He really hoped Jace didn’t come back right then and find Simon with a mouthful of Sebastian’s blood, and Sebastian with his legs…like that. Simon was quite sure he’d die of embarrassment on the spot, Mark of Cain get fucked. He could just imagine Jace’s smirk right now. “My blood wasn’t enough for you, Lewis?” he’d say, probably flexing. “Really, I’m insulted. Also how come I didn’t get this treatment, too? Is there something you need to tell me about our relationship?”

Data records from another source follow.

(** C8.  At first use, with a credential in the environment,
    [getApiClient] succeeds: it builds the client from the credential, with
    the fixed base URL, a timeout of 30000 milliseconds and the fixed
    headers, stores it and returns it, and sends nothing; without a
    credential it throws and stores nothing.  With a client stored, it
    returns that client and changes nothing.  So when a call of
    [getApiClient] succeeds, the client it returns is the memoized one from
    then on: every later call returns that client and changes nothing,
    whatever the environment holds by then, and the handler of every
    operation leaves it in place. *)
Theorem getApiClient_memoized (env : Env) (w : World) :
  (forall token : string,
     apiClient w = None ->
     HETZNER_API_TOKEN env = Some token ->
     token <> EmptyString ->
     getApiClient env w
     = (inr (mkInstance "https://api.hetzner.cloud/v1" 30000
               [ ("Authorization", "Bearer " ++ token);
                 ("Content-Type", "application/json");
                 ("Accept", "application/json") ]),
        mkWorld
          (Some (mkInstance "https://api.hetzner.cloud/v1" 30000
                   [ ("Authorization", "Bearer " ++ token);
                     ("Content-Type", "application/json");
                     ("Accept", "application/json") ]))
          (requests w)))
  /\ (apiClient w = None ->
      HETZNER_API_TOKEN env = None
      \/ HETZNER_API_TOKEN env = Some EmptyString ->
      getApiClient env w
      = (inl (IsError
                (VString "HETZNER_API_TOKEN environment variable is required")),
         w))
  /\ (forall c0 : AxiosInstance,
        apiClient w = Some c0 -> getApiClient env w = (inr c0, w))
  /\ (forall (w1 : World) (c : AxiosInstance),
        getApiClient env w = (inr c, w1) ->
        apiClient w1 = Some c
        /\ requests w1 = requests w
        /\ (forall env' : Env, getApiClient env' w1 = (inr c, w1))
        /\ (forall (toLocaleString : string -> string) (env' : Env)
              (provider : Provider) (op : Operation),
              apiClient (snd (handler toLocaleString env' provider op w1))
              = Some c)
        /\ (apiClient w = None ->
            exists token : string,
              HETZNER_API_TOKEN env = Some token
              /\ truthy token = true
              /\ c = client_for token
              /\ baseURL c = API_BASE_URL
              /\ timeout c = 30000)
        /\ (forall c0 : AxiosInstance,
              apiClient w = Some c0 -> c = c0 /\ w1 = w)).
Proof.
  split; [ intros token; apply getApiClient_first_use | ].
  split; [ apply getApiClient_missing_token | ].
  split; [ intros c0; apply getApiClient_memo | ].
  intros w1 c. apply getApiClient_after_success.
Qed.

Lemma getApiClient_memoized_witness :
  getApiClient Example.no_token
    (mkWorld (Some (client_for "secret")) [])
  = (inr (client_for "secret"), mkWorld (Some (client_for "secret")) [])
  /\ baseURL (client_for "secret") = "https://api.hetzner.cloud/v1"
  /\ timeout (client_for "secret") = 30000.
Proof.
  assert (Hfirst : getApiClient Example.with_token initial_world
                   = (inr (client_for "secret"),
                      mkWorld (Some (client_for "secret")) []))
    by reflexivity.
  destruct (getApiClient_memoized Example.with_token initial_world)
    as [_ [_ [_ Hafter]]].
  destruct (Hafter _ _ Hfirst) as [_ [_ [Hlater [_ [Hbuilt _]]]]].
  split; [ apply Hlater | ].
  destruct (Hbuilt eq_refl) as [token [_ [_ [_ [Hurl Htimeout]]]]].
  split; [ exact Hurl | exact Htimeout ].
Defined.
Lemma same_run_phase1 env1 env2 b fl :
  same_run (λ _ _, True) (phase1 env1 b fl) (phase1 env2 b fl).
Proof.
  unfold phase1.
  eapply same_run_bind; [apply same_run_print|]. intros _ _ _.
  eapply same_run_bind with (V := λ _ _, True).
  { unfold make_addrs. case_decide; [by intros s1 s2 Hs|].
    apply same_run_modify. intros s1 s2 (? & ? & ? & ? & ? & ?). by split_and!. }
  intros _ _ _. eapply same_run_bind with (V := λ _ _, True).
  { apply same_run_modify. intros s1 s2 (? & ? & ? & ? & ? & ?). by split_and!. }
  intros _ _ _. eapply same_run_bind with (V := λ _ _, True).
  { apply same_run_modify. intros s1 s2 (? & ? & ? & ? & ? & ?). by split_and!. }
  intros _ _ _. eapply same_run_bind with (V := λ _ _, True).
  { apply same_run_modify. intros s1 s2 (? & ? & ? & ? & ? & ?). by split_and!. }
  intros _ _ _. eapply same_run_bind.
  { apply same_run_for_each. intros i. apply same_run_create_step. }
  intros _ _ _. eapply same_run_bind; [apply same_run_gets_log|].
  intros t1 t2 _. eapply same_run_bind.
  { apply same_run_gets. by intros s1 s2 (? & ? & ? & ? & _). }
  intros cur ? <-. eapply same_run_bind; [apply same_run_print|].
  intros _ _ _. destruct b.
  - eapply same_run_bind.
    { apply same_run_gets. by intros s1 s2 (? & ? & ? & ? & ? & _). }
    intros n ? <-. apply same_run_print.
  - apply same_run_weaken with (V := eq); [done|apply same_run_mret].
Qed.

Lemma mutations_store_calls tr : mutations (store_calls tr) = mutations tr.
Proof.
  induction tr as [|e tr IH]; [done|].
  unfold mutations, store_calls in *. rewrite !filter_cons.
  destruct e; simpl; rewrite ?filter_cons; simpl; by rewrite IH.
Qed.

Lemma commit_roots_store_calls tr : commit_roots (store_calls tr) = commit_roots tr.
Proof.
  induction tr as [|e tr IH]; [done|].
  unfold store_calls in *. rewrite filter_cons.
  destruct e; simpl; by rewrite IH.
Qed.

Lemma run_eq {A} (c : M A) s a : (c s).1 = Val a → c s = (Val a, (c s).2).
Proof. destruct (c s). simpl. congruence. Qed.

(** ** The claim about determinism *)

(** C9. Phase 1 does not depend on the surroundings of the run: from
    the same variables (the same store, the same flags, the seed 42
    fixed by the code), two runs of phase 1 under any two clocks and
    probes end the same way, make the same calls into the store in the
    same order (the same mutations with the same addresses, balances,
    nonces, keys and values, and the same commits), get the same batch
    roots and leave the same [currentRoot] and the same store. *)
Theorem phase1_deterministic env1 env2 b fl s :
  let r1 := phase1 env1 b fl s in
  let r2 := phase1 env2 b fl s in
  r1.1 = r2.1 ∧
  store_calls (out r1.2) = store_calls (out r2.2) ∧
  mutations (out r1.2) = mutations (out r2.2) ∧
  commit_roots (out r1.2) = commit_roots (out r2.2) ∧
  currentRoot r1.2 = currentRoot r2.2 ∧
  statedb r1.2 = statedb r2.2.
Proof.
  intros r1 r2.
  destruct (same_run_phase1 env1 env2 b fl s s) as [Ha Ho]; [done|].
  fold r1 r2 in Ha, Ho. destruct Ha as (Hst & _ & _ & Hc & _ & Hcalls).
  split_and!; try done.
  - destruct r1.1 as [[]| |m1], r2.1 as [[]| |m2]; try done. by subst.
  - by rewrite <- (mutations_store_calls (out r1.2)), Hcalls, mutations_store_calls.
  - by rewrite <- (commit_roots_store_calls (out r1.2)), Hcalls,
      commit_roots_store_calls.
Qed.

End Facts.

(** * Further properties of the run *)

(** ** The size of the database directory *)

Lemma wrap_int_add_l a b : wrap_int (wrap_int a + b) = wrap_int (a + b).
Proof.
  unfold wrap_int. f_equal.
  replace ((a + 2 ^ 63) `mod` 2 ^ 64 - 2 ^ 63 + b + 2 ^ 63)
    with ((a + 2 ^ 63) `mod` 2 ^ 64 + b) by lia.
  rewrite Zplus_mod_idemp_l. f_equal. lia.
Qed.

Lemma wrap_int_id z : - 2 ^ 63 ≤ z ≤ int_max → wrap_int z = z.
Proof. unfold wrap_int, int_max. intros. rewrite Z.mod_small; lia. Qed.

Lemma sum_list_Z_perm l1 l2 : l1 ≡ₚ l2 → sum_list_Z l1 = sum_list_Z l2.
Proof. unfold sum_list_Z. induction 1; simpl; lia. Qed.

Lemma walk_entries_failed l size :
  Exists (λ v, is_failed v = true) l →
  ∃ err size', walk_entries l add_size size = (Some err, size').
Proof.
  intros H. revert size. induction H as [v l Hv|v l _ IH]; intros size.
  - destruct v as [info|info err]; [done|]. simpl. eauto.
  - destruct v as [info|info err]; simpl; [apply IH|eauto].
Qed.

Lemma wrap_int_idemp a : wrap_int (wrap_int a) = wrap_int a.
Proof.
  transitivity (wrap_int (wrap_int a + 0)); [f_equal; lia|].
  rewrite wrap_int_add_l. f_equal. lia.
Qed.

Lemma sum_list_Z_nonneg l : Forall (λ z, 0 ≤ z) l → 0 ≤ sum_list_Z l.
Proof. unfold sum_list_Z. induction 1; simpl; lia. Qed.

Lemma walk_entries_found l size :
  Forall (λ v, is_failed v = false) l → wrap_int size = size →
  walk_entries l add_size size
  = (None, wrap_int (size + sum_list_Z (file_sizes l))).
Proof.
  intros H. revert size. induction H as [|v l Hv _ IH]; intros size Hsize.
  - simpl. unfold sum_list_Z. simpl. by rewrite Z.add_0_r, Hsize.
  - destruct v as [info|info err]; [|done]. simpl.
    destruct (IsDir info); [by apply IH|].
    rewrite IH by apply wrap_int_idemp.
    rewrite wrap_int_add_l. do 2 f_equal. unfold sum_list_Z. simpl. lia.
Qed.

Lemma Exists_failed_perm l1 l2 :
  l1 ≡ₚ l2 → Exists (λ v, is_failed v = true) l1 →
  Exists (λ v, is_failed v = true) l2.
Proof. intros Hp. by rewrite Hp. Qed.

(** X1. Whatever the walk met before, an error makes the size 0: a
    directory that does not exist (the walker then calls the function
    once, with the error of [Lstat]), an entry that cannot be read. *)
Theorem getDirSize_error `{Disk} (path : string) :
  Exists (λ v, is_failed v = true) (entries path) → getDirSize path = 0.
Proof.
  intros Hf. unfold getDirSize, Walk.
  destruct (walk_entries_failed _ 0 Hf) as (err & size & ->). done.
Qed.

(** X2. Without an error the size is the sum of the sizes of the entries
    that are not directories, as an [int64]; it is the sum itself when
    the sizes are not negative and the sum fits. *)
Theorem getDirSize_sum `{Disk} (path : string) :
  Forall (λ v, is_failed v = false) (entries path) →
  getDirSize path = wrap_int (sum_list_Z (file_sizes (entries path))) ∧
  (Forall (λ z, 0 ≤ z) (file_sizes (entries path)) →
   sum_list_Z (file_sizes (entries path)) ≤ int_max →
   getDirSize path = sum_list_Z (file_sizes (entries path)) ∧
   0 ≤ getDirSize path).
Proof.
  intros Hf.
  assert (getDirSize path = wrap_int (sum_list_Z (file_sizes (entries path)))) as E.
  { unfold getDirSize, Walk.
    by rewrite (walk_entries_found _ 0 Hf). }
  split; [exact E|]. intros Hpos Hmax.
  pose proof (sum_list_Z_nonneg _ Hpos) as H0.
  rewrite E, wrap_int_id; [done|]. unfold int_max in *. lia.
Qed.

Simon wasn’t at all sure what Clary saw in him, but he had also been pretty sure he wasn’t going to gorge himself on Sebastian’s blood, either, and that had been just about two minutes ago. Maybe Jace would grow on him. Some day. Even though he was technically dead, Simon wasn’t holding his breath.

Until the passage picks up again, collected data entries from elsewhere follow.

(** The loop of [StackedGRU.forward], from layer [i] to the last one. *)
Lemma gru_loop_inv (self : StackedGRU.t R) h_0 :
  forall ls i input acc (w w' : world R G) out acc',
    i + length ls = StackedGRU.num_layers self ->
    StackedGRU.loop self h_0 ls i input acc w = Ok ((out, acc'), w') ->
    exists new,
      acc' = acc ++ new
      /\ length new = length ls
      /\ out = last new input
      /\ dropout_calls w' = dropout_calls w ++ removelast new
      /\ (forall layer, nth_error ls 0 = Some layer ->
          exists h0 h, nth_error h_0 i = Some h0 /\ nth_error new 0 = Some h
                       /\ nn.GRUCell_forward layer input h0 = Ok h)
      /\ (forall j layer, nth_error ls (S j) = Some layer ->
          exists hj x wa wb h0 h,
            nth_error new j = Some hj
            /\ nn.Dropout_forward (StackedGRU.dropout self) hj wa = Ok (x, wb)
            /\ nth_error h_0 (i + S j) = Some h0
            /\ nth_error new (S j) = Some h
            /\ nn.GRUCell_forward layer x h0 = Ok h).
Proof.
  induction ls as [|layer rest IH]; intros i input acc w w' out acc' Hn Hrun.
  - simpl in Hrun. peel Hrun. injection E as -> ->. subst.
    exists []. rewrite !app_nil_r.
    repeat split; try reflexivity; intros; discriminate.
  - simpl in Hrun, Hn.
    peel Hrun. peel Hc. rename a into h_0_i.
    peel Hrun. peel Hc. rename a into h_1_i. subst.
    peel Hrun. rename a into input'.
    assert (Hidx : nth_error h_0 i = Some h_0_i).
    { unfold index in E. destruct (nth_error h_0 i); [|discriminate].
      injection E as ->. reflexivity. }
    clear E. rename E0 into Hcell.
    destruct rest as [|layer2 rest2].
    + assert (Hlast : (i + 1 =? StackedGRU.num_layers self) = true)
        by (apply Nat.eqb_eq; simpl in Hn; lia).
      rewrite Hlast in Hc. simpl in Hc. peel Hc. subst.
      simpl in Hrun. peel Hrun. injection E as -> ->. subst.
      exists [h_1_i]. simpl.
      repeat split; try reflexivity.
      * rewrite app_nil_r. reflexivity.
      * intros l [= <-]. exists h_0_i, h_1_i. auto.
      * intros j l Hj. destruct j; discriminate.
    + assert (Hlast : (i + 1 =? StackedGRU.num_layers self) = false)
        by (apply Nat.eqb_neq; simpl in Hn; lia).
      rewrite Hlast in Hc. simpl in Hc.
      pose proof (Dropout_forward_calls _ _ _ Hc) as Hlog.
      apply IH in Hrun; [|simpl in *; lia].
      destruct Hrun as (new & -> & Hlen & -> & Hlog' & Hfirst & Hnext).
      exists (h_1_i :: new).
      assert (Hne : new <> []) by (destruct new; discriminate).
      repeat split.
      * rewrite <- app_assoc. reflexivity.
      * simpl. rewrite Hlen. reflexivity.
      * symmetry. apply last_cons_nonempty, Hne.
      * rewrite Hlog', Hlog, <- app_assoc. simpl.
        destruct new; [contradiction|reflexivity].
      * intros l [= <-]. exists h_0_i, h_1_i. auto.
      * intros j l Hj. destruct j as [|j].
        -- destruct (Hfirst _ Hj) as (h0' & h' & Hh0 & Hh & Hcell').
           exists h_1_i, input', w, w0, h0', h'.
           repeat split; simpl; try assumption; reflexivity.
        -- destruct (Hnext _ _ Hj) as (hj & x & wa & wb & h0' & h' & A1 & A2 & A3 & A4 & A5).
           exists hj, x, wa, wb, h0', h'.
           replace (i + S (S j)) with (i + 1 + S j) by lia.
           repeat split; simpl; assumption.
Qed.
(** The loop of [StackedLSTM.forward], from layer [i] to the last one. *)
Lemma lstm_loop_inv (self : StackedLSTM.t R) h_0 c_0 :
  forall ls i input acc accc (w w' : world R G) out acc' accc',
    i + length ls = StackedLSTM.num_layers self ->
    StackedLSTM.loop self h_0 c_0 ls i input acc accc w
    = Ok ((out, (acc', accc')), w') ->
    exists new newc,
      acc' = acc ++ new /\ accc' = accc ++ newc
      /\ length new = length ls /\ length newc = length ls
      /\ out = last new input
      /\ dropout_calls w' = dropout_calls w ++ removelast new
      /\ (forall layer, nth_error ls 0 = Some layer ->
          exists h0 c0 h c,
            nth_error h_0 i = Some h0 /\ nth_error c_0 i = Some c0
            /\ nth_error new 0 = Some h /\ nth_error newc 0 = Some c
            /\ nn.LSTMCell_forward layer input h0 c0 = Ok (h, c))
      /\ (forall j layer, nth_error ls (S j) = Some layer ->
          exists hj x wa wb h0 c0 h c,
            nth_error new j = Some hj
            /\ nn.Dropout_forward (StackedLSTM.dropout self) hj wa = Ok (x, wb)
            /\ nth_error h_0 (i + S j) = Some h0
            /\ nth_error c_0 (i + S j) = Some c0
            /\ nth_error new (S j) = Some h /\ nth_error newc (S j) = Some c
            /\ nn.LSTMCell_forward layer x h0 c0 = Ok (h, c)).
Proof.
  induction ls as [|layer rest IH];
    intros i input acc accc w w' out acc' accc' Hn Hrun.
  - simpl in Hrun. peel Hrun. injection E as -> -> ->. subst.
    exists [], []. rewrite !app_nil_r.
    repeat split; try reflexivity; intros; discriminate.
  - simpl in Hrun, Hn.
    peel Hrun. peel Hc. rename a into h_0_i.
    peel Hrun. peel Hc. rename a into c_0_i.
    peel Hrun. peel Hc. destruct a as [h_1_i c_1_i]. subst.
    peel Hrun. rename a into input'.
    assert (Hidx : nth_error h_0 i = Some h_0_i).
    { unfold index in E. destruct (nth_error h_0 i); [|discriminate].
      injection E as ->. reflexivity. }
    assert (Hidxc : nth_error c_0 i = Some c_0_i).
    { unfold index in E0. destruct (nth_error c_0 i); [|discriminate].
      injection E0 as ->. reflexivity. }
    clear E E0. rename E1 into Hcell.
    destruct rest as [|layer2 rest2].
    + assert (Hlast : (i + 1 =? StackedLSTM.num_layers self) = true)
        by (apply Nat.eqb_eq; simpl in Hn; lia).
      rewrite Hlast in Hc. simpl in Hc. peel Hc. subst.
      simpl in Hrun. peel Hrun. injection E as -> -> ->. subst.
      exists [h_1_i], [c_1_i]. simpl.
      repeat split; try reflexivity.
      * rewrite app_nil_r. reflexivity.
      * intros l [= <-]. exists h_0_i, c_0_i, h_1_i, c_1_i. auto.
      * intros j l Hj. destruct j; discriminate.
    + assert (Hlast : (i + 1 =? StackedLSTM.num_layers self) = false)
        by (apply Nat.eqb_neq; simpl in Hn; lia).
      rewrite Hlast in Hc. simpl in Hc.
      pose proof (Dropout_forward_calls _ _ _ Hc) as Hlog.
      apply IH in Hrun; [|simpl in *; lia].
      destruct Hrun
        as (new & newc & -> & -> & Hlen & Hlenc & -> & Hlog' & Hfirst & Hnext).
      exists (h_1_i :: new), (c_1_i :: newc).
      assert (Hne : new <> []) by (destruct new; discriminate).
      repeat split.
      * rewrite <- app_assoc. reflexivity.
      * rewrite <- app_assoc. reflexivity.
      * simpl. rewrite Hlen. reflexivity.
      * simpl. rewrite Hlenc. reflexivity.
      * symmetry. apply last_cons_nonempty, Hne.
      * rewrite Hlog', Hlog, <- app_assoc. simpl.
        destruct new; [contradiction|reflexivity].
      * intros l [= <-]. exists h_0_i, c_0_i, h_1_i, c_1_i. auto.
      * intros j l Hj. destruct j as [|j].
        -- destruct (Hfirst _ Hj) as (h0' & c0' & h' & c' & B1 & B2 & B3 & B4 & B5).
           exists h_1_i, input', w, w0, h0', c0', h', c'.
           repeat split; simpl; try assumption; reflexivity.
        -- destruct (Hnext _ _ Hj)
             as (hj & x & wa & wb & h0' & c0' & h' & c' & A1 & A2 & A3 & A4 & A5 & A6 & A7).
           exists hj, x, wa, wb, h0', c0', h', c'.
           replace (i + S (S j)) with (i + 1 + S j) by lia.
           repeat split; simpl; assumption.
Qed.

Dimly, Simon could feel Sebastian shifting around him, and himself pressing into him. He could feel Sebastian’s heartbeat in his own chest, the sensation unnervingly familiar and unfamiliar at the same time, the rush of blood under his skin. Sebastian’s breath was coming fast and sharp, his pulse swift and sending sharp sparks of sweetness into his blood. Simon could feel that he was breathing hard with him, even if there was nowhere for the oxygen in his lungs to go, his whole body throbbing with the heady power of Sebastian’s blood. Far from sating him, the blood had awakened a deep hunger in him, like standing on the precipice hanging over a very long, dark drop.

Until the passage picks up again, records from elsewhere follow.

(** [block.replace(/^ *(\d+): /gm, '')].  [bol] tells whether [^] holds at
    the current position: at the start of the block and after a line
    terminator.  A match ends with a space, so [^] does not hold right
    after it. *)
Equations? replace_lineNumber (bol : bool) (s : str) : str
  by wf (length s) lt :=
  replace_lineNumber bol [] := [];
  replace_lineNumber bol (c :: s')
    with inspect (if bol then lineNumber_prefix (c :: s') else None) := {
    | exist _ (Some rest) e := replace_lineNumber false rest;
    | exist _ None e := c :: replace_lineNumber (is_line_terminator c) s' }.
Proof.
  destruct bol; [|discriminate].
  apply lineNumber_prefix_shorter in e. exact e.
Qed.

Lemma find_from_bounds (pat : str) (s : str) (i j : nat) :
  find_from pat i s = Some j -> i <= j /\ j + length pat <= i + length s.
Proof.
  revert i; induction s as [|c s IH]; intros i; simpl.
  - unfold startsWith. destruct (strip_prefix pat []) eqn:E; [|discriminate].
    intros [= <-]. apply strip_prefix_length in E. simpl in E. lia.
  - unfold startsWith. destruct (strip_prefix pat (c :: s)) eqn:E.
    + intros [= <-]. apply strip_prefix_length in E. simpl in E. lia.
    + intros H; apply IH in H. lia.
Qed.

Lemma indexOf_bounds (s pat : str) (from i : nat) :
  indexOf s pat from = Some i ->
  Nat.min from (length s) <= i /\ i + length pat <= length s.
Proof.
  unfold indexOf. intros H. apply find_from_bounds in H.
  rewrite length_skipn in H. lia.
Qed.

Simon felt dizzy with it, chasing the sparks of sweetness, Sebastian’s soft sighs falling away into the addictive heat and richness of his blood. That undercurrent of bitterness was back, but instead of being gross it was incredible, a completeness and complexity that made his chest full and warm like a shot of vodka. (Raiding his mom’s liquor cabinet with Clary when they were kids had been a horrible idea). Greedily, Simon bit down harder and Sebastian groaned, his back arching—
Dazzling sweetness fizzled against his tongue, jolting him with an incredible rush. Sunlight sang in his veins, like the first time he’d felt the heat of sun’s touch on his skin after he thought he’d never see it again. Fireworks popped behind his eyelids as he gasped, wholly overwhelmed, against Sebastian’s neck. Sebastian’s taut spine went soft beneath him, his whole body pliable as clay, and Simon was unable to rid himself of the nagging thought that this was what jacking off furtively in the shower felt like, only like twenty times better.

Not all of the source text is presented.